Scientists Call This a 'Moment of Destiny' on the Amazon

Deforestation threatens to worsen the effects of climate change, they say
By Bob Cronin,  Newser Staff
Posted Dec 20, 2019 3:41 PM CST
Scientists Call This a 'Moment of Destiny' on the Amazon
A cut tree stands in a burned area in Prainha, Brazil, last month.   (AP Photo/Leo Correa)

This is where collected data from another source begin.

Lemma holder_entry md s t th :
  inv_in md s → Threads s !! t = Some th → 0 < Holds th →
  ∃ p, get_owner p (Lock s) = Some (mkOwner t (Holds th)).
Proof.
  intros Hi Ht Hp. destruct (thread_pointer _ _ _ _ Hi Ht) as (Ht0 & _ & _).
  assert (Hc : entry_count th = Holds th) by (unfold entry_count; by rewrite (proj2 (Z.ltb_lt _ _) Hp)).
  destruct (eo_entry _ _ (in_entries _ _ Hi) t th Ht) as [i Hl]; [lia|]. rewrite Hc in Hl.
  unfold entries in Hl. destruct i as [|[|i]]; simpl in Hl.
  - destruct (handoff md); [by apply (inj Some) in Hl; injection Hl as <- _|]. by exists Entry0.
  - by exists Entry1.
  - by exists (InTable i).
Qed.

Lemma inv_counts s : inv s → counts_exact s.
Proof.
  intros [md Hi]. pose proof (in_mode _ _ Hi) as Hm. pose proof (in_counts _ _ Hi).
  pose proof (in_size _ _ Hi). pose proof (totals_nonneg (Threads s)).
  pose proof (q_count _ (in_queues _ _ Hi)). pose proof (holders_and_waiters _ (in_threads _ _ Hi)).
  pose proof (totals_bound (Threads s)).
  assert (0 ≤ exclusive_grants (EventSignaled s) (Threads s))
    by (unfold exclusive_grants; destruct (EventSignaled s); lia).
  assert (0 ≤ shared_grants (SemaphoreCount s) (Threads s)) by (unfold shared_grants; lia).
  destruct (OwnedExclusive (Lock s)) eqn:HO; destruct md; unfold mode_ok in Hm;
    rewrite HO in Hm; try (by destruct Hm);
    (split; [lia|lia|rewrite HO; lia|intros u thu Hu; by apply (holder_entry _ s u thu Hi)
            |intros u thu Hu; by apply (thread_pointer _ _ _ _ Hi Hu)|lia]).
Qed.
(* ===== verification/ResourceTheorems.v ===== *)
(** * Executive resources: theorems

    In every state that threads can reach by calling the routines, in any order and
    with any interleaving of their sections: exclusive access excludes, no waiter is
    forgotten, and the counts are exact; all this as long as no thread calls
    [ExAcquireSharedWaitForExclusive] with [Wait], which counts its access twice, and
    for steps that [action_ok] allows: threads release only what is held, convert only
    what they hold exclusively, and acquire at most 2^15 - 1 times each. *)

From stdpp Require Import base list list_tactics numbers option gmap fin_maps.
From S2P Require Import Prelude Resource ResourceSys ResourceInv ResourceOk ResourceAcquire ResourceRelease ResourceWait.
From S2P Require Import ResourceRun.

(** ** Example runs *)

(** Thread 2 owns the resource shared; 3 waits for exclusive access and 4 for shared
    access behind it; 2 releases and 3 becomes the owner. *)
Definition handoff_run : list action :=
  [Call 2 (AcquireShared true); Call 3 (AcquireExclusive true); Continue 3; Continue 3;
   Continue 3; Call 4 (AcquireShared true); Continue 4; Continue 4; Timeout 4; Continue 4;
   Call 2 (ReleaseForThread 2); Continue 2; Continue 3].

(** As above, but 4 waits for the exclusive waiter; 3 releases, and 4 acquires and
    releases. *)
Definition leak_run : list action :=
  [Call 2 (AcquireShared true); Call 3 (AcquireExclusive true); Continue 3; Continue 3;
   Continue 3; Call 4 (AcquireSharedWaitForExclusive true); Continue 4;
   Call 2 (ReleaseForThread 2); Continue 2; Continue 3; Call 3 (ReleaseForThread 3); Continue 3;
   Continue 4; Call 4 (ReleaseForThread 4)].

(** The state after a run; the initial state if the run is not possible. *)
Definition after (l : list action) : SYSTEM := default (initial 3) (run l (initial 3)).

Lemma after_reachable ok l :
  Forall ok l → match run l (initial 3) with Some _ => True | None => False end → reachable ok 3 (after l).
Proof.
  intros Hok Hrun. unfold after. destruct (run l (initial 3)) as [s|] eqn:Hs; [|done].
  apply (run_reachable ok 3 l (initial 3)); [apply reach_initial|done|done].
Qed.

Ltac example_run := apply after_reachable; [repeat constructor|vm_compute; exact I].

(** ** Theorems *)

(** C21: in a system of fewer than 2^15 threads, of which none calls
    [ExAcquireSharedWaitForExclusive] with [Wait] (see C25), no thread holds the resource in a
    reachable state while another one holds it for exclusive access. *)
Theorem mutual_exclusion n s t th u thu :
  Z.of_nat n < 2 ^ 15 → reachable no_wait_for_exclusive n s →
  Threads s !! t = Some th → HoldsExclusive th = true → Threads s !! u = Some thu → u ≠ t → Holds thu = 0.
Proof.
  intros Hn Hr Ht Hex Hu Hne. destruct (reachable_inv n s Hn Hr) as [md Hi].
  pose proof (exclusive_owner _ _ _ _ Hi Ht Hex) as ->. pose proof (in_mode _ _ Hi) as Hm. unfold mode_ok in Hm.
  destruct Hm as (_ & _ & _ & _ & _ & _ & _ & H1 & tho & Hto & Hp & _).
  pose proof (sole_holder _ _ _ _ _ H1 Hto Hp Hu Hne). destruct (thread_pointer _ _ _ _ Hi Hu) as (_ & _ & Hh). lia.
Qed.

Lemma mutual_exclusion_witness :
  Threads (after handoff_run) !! 3 = Some (mkThread Idle 1 true) ∧ Holds (mkThread (BlockedShared false) 0 false) = 0.
Proof.
  split; [by vm_compute|].
  apply (mutual_exclusion 3 (after handoff_run) 3 (mkThread Idle 1 true) 4); [done|example_run|by vm_compute..].
Defined.

(** C23: in a system of fewer than 2^15 threads, of which none calls
    [ExAcquireSharedWaitForExclusive] with [Wait] (see C25), each step a thread may take in a
    reachable state is defined: no section reads or writes an owner entry outside the
    table, a release finds the entry of the owner, and a wakeup finds the waiter.
    Before and after it the counts are exact, so none has wrapped around: the 16-bit
    counts of the resource are the unbounded numbers of threads that wait, hold the
    resource or have been granted it, the entry of each holder has the number of its
    acquisitions, and all are below 2^15. *)
Theorem resource_steps_defined n s a :
  Z.of_nat n < 2 ^ 15 → reachable no_wait_for_exclusive n s → action_ok s a → no_wait_for_exclusive a →
  counts_exact s ∧ ∃ s', do_action a s = Some s' ∧ counts_exact s'.
Proof.
  intros Hn Hr Ha Hw. pose proof (reachable_inv n s Hn Hr) as Hi. split; [by apply inv_counts|].
  destruct (action_inv s a Hi Ha Hw) as (s' & Hs' & Hi'). exists s'. split; [done|]. by apply inv_counts.
Qed.

Lemma resource_steps_defined_witness :
  ∃ s', do_action (Call 3 (ReleaseForThread 3)) (after handoff_run) = Some s' ∧ counts_exact s'.
Proof.
  apply (resource_steps_defined 3); [done|example_run| |done].
  apply action_okb_ok. by vm_compute.
Defined.

(** C22: in a system of fewer than 2^15 threads, of which none calls
    [ExAcquireSharedWaitForExclusive] with [Wait] (see C25), no wakeup is lost: in every reachable
    state in which a thread is blocked, some thread holds the resource or some thread
    can go on. *)
Theorem waiters_not_forgotten n s t th :
  Z.of_nat n < 2 ^ 15 → reachable no_wait_for_exclusive n s → Threads s !! t = Some th → blocked th = true →
  (∃ u thu, Threads s !! u = Some thu ∧ 0 < Holds thu) ∨ ∃ u, action_ok s (Continue u).
Proof.
  intros Hn Hr Ht Hb. destruct (reachable_inv n s Hn Hr) as [md Hi].
  destruct (grants_continue md s Hi (waiter_active md s t th Hi Ht Hb)) as [Hp|Hc]; [left|by right].
  apply total_pos in Hp as (u & thu & Hu & Hp); [|intros; apply weights_nonneg]. exists u, thu. split; [done|].
  unfold holds in Hp. destruct (Z.ltb_spec 0 (Holds thu)); lia.
Qed.

Lemma waiters_not_forgotten_witness :
  (∃ u thu, Threads (after handoff_run) !! u = Some thu ∧ 0 < Holds thu) ∨
  ∃ u, action_ok (after handoff_run) (Continue u).
Proof.
  apply (waiters_not_forgotten 3 (after handoff_run) 4 (mkThread (BlockedShared false) 0 false));
    [done|example_run|by vm_compute..].
Defined.

(** C24: in a system of fewer than 2^15 threads, of which none calls
    [ExAcquireSharedWaitForExclusive] with [Wait] (see C25), the active count of a reachable state
    is 0 exactly when no thread holds the resource, waits for it, has been granted it
    or passes it on; then a request is granted at once. *)
Theorem free_iff_unused n s :
  Z.of_nat n < 2 ^ 15 → reachable no_wait_for_exclusive n s →
  (ActiveCount (Lock s) = 0 ↔ ∀ t th, Threads s !! t = Some th → Holds th = 0 ∧ neutral (State th)) ∧
  (ActiveCount (Lock s) = 0 → ∀ t Wait starve,
     (ExAcquireResourceExclusiveLite t Wait (Lock s)).1 = Acquired true ∧
     (ExAcquireResourceSharedLite starve t Wait (Lock s)).1 = Acquired false).
Proof.
  intros Hn Hr. destruct (reachable_inv n s Hn Hr) as [md Hi]. split; [split|].
  - intros HA t th Ht. by apply (free_unused md s t th).
  - by apply (unused_free md).
  - intros HA t Wait starve. unfold ExAcquireResourceExclusiveLite, ExAcquireResourceSharedLite. by rewrite HA.
Qed.

Lemma free_iff_unused_witness :
  ActiveCount (Lock (after [Call 2 (AcquireShared true); Call 2 (ReleaseForThread 2)])) = 0 ∧
  ∀ t Wait starve,
    (ExAcquireResourceExclusiveLite t Wait
      (Lock (after [Call 2 (AcquireShared true); Call 2 (ReleaseForThread 2)]))).1 = Acquired true ∧
    (ExAcquireResourceSharedLite starve t Wait
      (Lock (after [Call 2 (AcquireShared true); Call 2 (ReleaseForThread 2)]))).1 = Acquired false.
Proof.
  split; [by vm_compute|].
  apply (free_iff_unused 3 (after [Call 2 (AcquireShared true); Call 2 (ReleaseForThread 2)]));
    [done|example_run|by vm_compute].
Defined.

(** In every reachable state, the queries answer a thread that is in no call how
    often it has acquired the resource, and whether for exclusive access. *)
Theorem resource_queries_correct n s t th :
  Z.of_nat n < 2 ^ 15 → reachable no_wait_for_exclusive n s → Threads s !! t = Some th → State th = Idle →
  ExIsResourceAcquiredSharedLite t (Lock s) = Holds th ∧
  ExIsResourceAcquiredExclusiveLite t (Lock s) = HoldsExclusive th.
Proof.
  intros Hn Hr Ht Hs. destruct (reachable_inv n s Hn Hr) as [md Hi].
  split; [by apply (shared_query md)|by apply (exclusive_query md)].
Qed.

Lemma resource_queries_correct_witness :
  ExIsResourceAcquiredSharedLite 3 (Lock (after handoff_run)) = 1 ∧
  ExIsResourceAcquiredExclusiveLite 3 (Lock (after handoff_run)) = true.
Proof.
  apply (resource_queries_correct 3 (after handoff_run) 3 (mkThread Idle 1 true)); [done|example_run|by vm_compute|done].
Defined.

(** C25: a thread that waits in [ExAcquireSharedWaitForExclusive] is counted when the
    access is granted and again when it then acquires the resource: in a reachable
    state all threads are idle and hold nothing, and the resource is refused to
    every thread that wants it for exclusive access. *)
Theorem wait_for_exclusive_leaks :
  ∃ s, reachable (λ _, True) 3 s ∧
    (∀ t th, Threads s !! t = Some th → State th = Idle ∧ Holds th = 0) ∧
    ActiveCount (Lock s) = 1 ∧
    ∀ t, ExTryToAcquireResourceExclusiveLite t (Lock s) = (Refused, Lock s).
Proof.
  exists (after leak_run). split; [example_run|]. split; [|split].
  - assert (Threads (after leak_run) = idle_threads 3) as -> by (by vm_compute).
    by intros t th [_ ->]%idle_thread.
  - by vm_compute.
  - intros t. unfold ExTryToAcquireResourceExclusiveLite, owned_by.
    assert ((ActiveCount (Lock (after leak_run)) =? 0) = false) as -> by (by vm_compute).
    assert (OwnedExclusive (Lock (after leak_run)) = false) as -> by (by vm_compute). done.
Qed.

Two scientists have assessed the present and future of the Amazon and raised the alarm about the future of the rainforest—and the Earth's climate. Waiting to act could be disastrous, said the scientists, one American and one Brazilian. "Today, we stand exactly in a moment of destiny: The tipping point is here, it is now," they wrote in an editorial in the journal Science Advances. Thomas Lovejoy of George Mason University and Carlos Nobre of the University of Sao Paulo are worried about the effects of wildfires, rising temperatures, and the clearing of land for cattle ranching and crops, the Washington Post reports. That combination has lengthened dry seasons and killed water-sensitive vegetation, making conditions favorable for fires, they wrote.

The pace of deforestation has surpassed expectations, like the melting of the ice sheet in Greenland and other changes. "We cannot really capture them well in our models," a German analyst said, per the Post. Last month, Brazil reported Amazon deforestation is at an 11-year high. Parts of the rainforest are on their way to becoming a savanna, the scientists wrote. Rainfall patterns in much of South America could change, and several hundred billion tons of carbon dioxide could be released into the atmosphere. That could worsen the effects of climate change. And it would be difficult to undo. "The precious Amazon is teetering on the edge of functional destruction and, with it, so are we," Lovejoy and Nobre warned. (The Amazon fires this year were catastrophic.)